(Your objective): All lines between the start of the listing below and the line containing "match h with", inclusive, must be repeated exactly.

(Data provided):

((

Definition view_details_button (env : Env) (labels : JsVal) (url_key sku : string) : Widget :=
  Button (js_or (get_opt (own_property labels "Global") "ViewProduct")
                (JStr "View Details"))
         None None
         (Some (rootLink env ("/products/" +:+ url_key +:+ "/" +:+ sku)))
         "secondary" "large".

Definition wishlist_toggle (product : JsVal) : Widget :=
  WishlistToggle
    (JObj [("sku", own_property product "sku");
           ("name", own_property product "name");
           ("price", get_opt (get_opt (own_property product "price_range")
                                      "minimum_price") "final_price");
           ("image", get_opt (own_property product "media_gallery") "0")]).

Definition actions_element (env : Env) (product labels : JsVal) (url_key sku : string)
  : Node :=
  Elem "div" "spotlight__actions" []
    [Elem "div" "spotlight__add-to-cart" [] [Mounted (add_to_cart_button product labels)];
     Elem "div" "spotlight__view-product" []
       [Mounted (view_details_button env labels url_key sku)];
     Elem "div" "spotlight__wishlist" [] [Mounted (wishlist_toggle product)]].

(** [product.short_description?.html], the markup of the description. *)
Definition description_html (product : JsVal) : JsVal :=
  get_opt (own_property product "short_description") "html".

(** The message a click shows. *)
Definition success_message : Node :=
  Elem "div" "spotlight__success-message" [] [Text "Added to cart!"].

(** The item list a click hands to the cart service. *)
Definition cart_items (h : Handler) : JsVal :=
  match h with
  | AddToCartClick sku => JArr [JObj [("sku", sku); ("quantity", JNum (NFin 1))]]
  end.

Definition is_click (e : Event) : bool :=
  match e with
  | Click => true
  | TimerFires _ => false
  end.

(** The clicks among a sequence of events. *)
Definition clicks (es : list Event) : nat := length (List.filter is_click es).

(** The handler the add-to-cart button was rendered with. *)
Definition add_to_cart_handler (product : JsVal) : Handler :=
  AddToCartClick (own_property product "sku").

(** What holds of the live container whatever happened to it: after the
    rendered children come the messages of the timers still pending, in
    the order of the timers. *)
Definition live_invariant (kids : list Node) (h : Handler) (n : nat) (s : Live) : Prop :=
  live_children s
  = number_from 0%nat kids ++ map (fun t => (fst t, success_message)) (timers s)
  /\ List.NoDup (map fst (timers s))
  /\ Forall (fun t => (length kids <= fst t < next_id s)%nat /\ snd t = 3000) (timers s)
  /\ (length kids <= next_id s)%nat
  /\ cart_calls s = repeat (cart_items h) n.

(* ===================================================================== *)
(** * Sample data                                                         *)
(* ===================================================================== *)

(** The product of the end-to-end example. *)
Definition mug : JsVal :=
  JObj [("sku", JStr "24-MB01");
        ("name", JStr "Test Mug");
        ("price_range",
         JObj [("minimum_price",
                JObj [("final_price",
                       JObj [("currency", JStr "USD"); ("value", JNum (NFin 15))]);
                      ("regular_price", JObj [("value", JNum (NFin 15))])])]);
        ("images", JArr [])].

(** A response body whose first product is [first]. *)
Definition products_response (first : JsVal) (rest : list JsVal) : JsVal :=
  JObj [("data", JObj [("products", JArr (first :: rest))])].

Definition mug_config : gmap string string :=
  <["sku" := "24-MB01"]> (<["theme" := "dark"]> ∅).

(** A stand-in for the platform's number conversions; the runs below
    never reach them. *)
Definition sample_platform : Platform :=
  {| Number_toString_pos := fun q => decimal (Qfloor q);
     StringToNumber := fun _ => NNaN |}.

(** A page with no labels and no site configuration, a config reader that
    yields [config] and a transport that answers every request with
    [outcome]. *)
Definition sample_env (config : gmap string string) (outcome : FetchOutcome) : Env :=
  {| fetchPlaceholders := [];
     readBlockConfig := fun _ => config;
     getConfigValue := fun _ => JUndefined;
     fetch := fun _ => outcome;
     rootLink := fun path => path |}.

Definition sample_block : Block :=
  {| classList := ["product-spotlight"; "block"]; childNodes := [] |}.

Definition offline : FetchOutcome := Rejects (HostError (JStr "Failed to fetch")).
Definition answers (data : JsVal) : FetchOutcome := Responds (JsonOk data).

Definition mug_env : Env := sample_env mug_config (answers (products_response mug [])).

Definition empty_catalog_env : Env :=
  sample_env mug_config (answers (JObj [("data", JObj [("products", JArr [])])])).

(** A discounted product: 80 instead of 100. *)
Definition discounted : JsVal :=
  JObj [("sku", JStr "24-WB04");
        ("name", JStr "Tote");
        ("price_range",
         JObj [("minimum_price",
                JObj [("final_price",
                       JObj [("currency", JStr "USD"); ("value", JNum (NFin 80))]);
                      ("regular_price", JObj [("value", JNum (NFin 100))])])])].

(** Pricing data that is present and has no [final_price], and pricing
    data whose final value overflowed to [Infinity] when it was parsed. *)
Definition no_final_price : JsVal :=
  JObj [("sku", JStr "24-MB01");
        ("name", JStr "Test Mug");
        ("price_range", JObj [("minimum_price", JObj [])])].

Definition infinite_price : JsVal :=
  JObj [("sku", JStr "24-MB01");
        ("name", JStr "Test Mug");
        ("price_range",
         JObj [("minimum_price",
                JObj [("final_price",
                       JObj [("currency", JStr "USD"); ("value", JNum (NInf false))]);
                      ("regular_price", JObj [("value", JNum (NFin 15))])])])].


Definition no_final_price_env : Env :=
  sample_env mug_config (answers (products_response no_final_price [])).

Definition neon_env : Env :=
  sample_env (<["theme" := "neon"]> mug_config) (answers (products_response mug [])).

(** A theme of two words: [classList.add] refuses the token, [decorate]
    ends with the exception and the block is left as it was. *)
Definition two_word_theme_env : Env :=
  sample_env (<["theme" := "dark mode"]> mug_config) (answers (products_response mug [])).

(** A site configuration with a store header for the catalog service. *)
Definition store_headers : JsVal :=
  JObj [("cs", JObj [("Magento-Store-Code", JStr "main"); ("x-api-key", JStr "k1")])].

Definition configured_env (outcome : FetchOutcome) : Env :=
  {| fetchPlaceholders := [];
     readBlockConfig := fun _ => mug_config;
     getConfigValue := fun key =>
       if String.eqb key "headers" then store_headers
       else JStr "https://catalog.example/graphql";
     fetch := fun _ => outcome;
     rootLink := fun path => path |}.

(** A product with two images, the first without a label; one with that
    first image only; and one with an image and neither label nor name. *)
Definition pictured : JsVal :=
  JObj [("sku", JStr "24-WB04");
        ("name", JStr "Tote");
        ("images", JArr [JObj [("url", JStr "/media/tote.jpg")];
                         JObj [("url", JStr "/media/tote-back.jpg")]])].

Definition front_only : JsVal :=
  JObj [("name", JStr "Tote");
        ("images", JArr [JObj [("url", JStr "/media/tote.jpg")]])].

Definition nameless : JsVal :=
  JObj [("sku", JStr "24-WB04");
        ("images", JArr [JObj [("url", JStr "/media/tote.jpg")]])].

Definition content_wrapper : Node := Elem "div" "spotlight__content" [] [].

))

(Task response):
Definition view_details_button (env : Env) (labels : JsVal) (url_key sku : string) : Widget :=
  Button (js_or (get_opt (own_property labels "Global") "ViewProduct")
                (JStr "View Details"))
         None None
         (Some (rootLink env ("/products/" +:+ url_key +:+ "/" +:+ sku)))
         "secondary" "large".

Definition wishlist_toggle (product : JsVal) : Widget :=
  WishlistToggle
    (JObj [("sku", own_property product "sku");
           ("name", own_property product "name");
           ("price", get_opt (get_opt (own_property product "price_range")
                                      "minimum_price") "final_price");
           ("image", get_opt (own_property product "media_gallery") "0")]).

Definition actions_element (env : Env) (product labels : JsVal) (url_key sku : string)
  : Node :=
  Elem "div" "spotlight__actions" []
    [Elem "div" "spotlight__add-to-cart" [] [Mounted (add_to_cart_button product labels)];
     Elem "div" "spotlight__view-product" []
       [Mounted (view_details_button env labels url_key sku)];
     Elem "div" "spotlight__wishlist" [] [Mounted (wishlist_toggle product)]].

(** [product.short_description?.html], the markup of the description. *)
Definition description_html (product : JsVal) : JsVal :=
  get_opt (own_property product "short_description") "html".

(** The message a click shows. *)
Definition success_message : Node :=
  Elem "div" "spotlight__success-message" [] [Text "Added to cart!"].

(** The item list a click hands to the cart service. *)
Definition cart_items (h : Handler) : JsVal :=
  match h with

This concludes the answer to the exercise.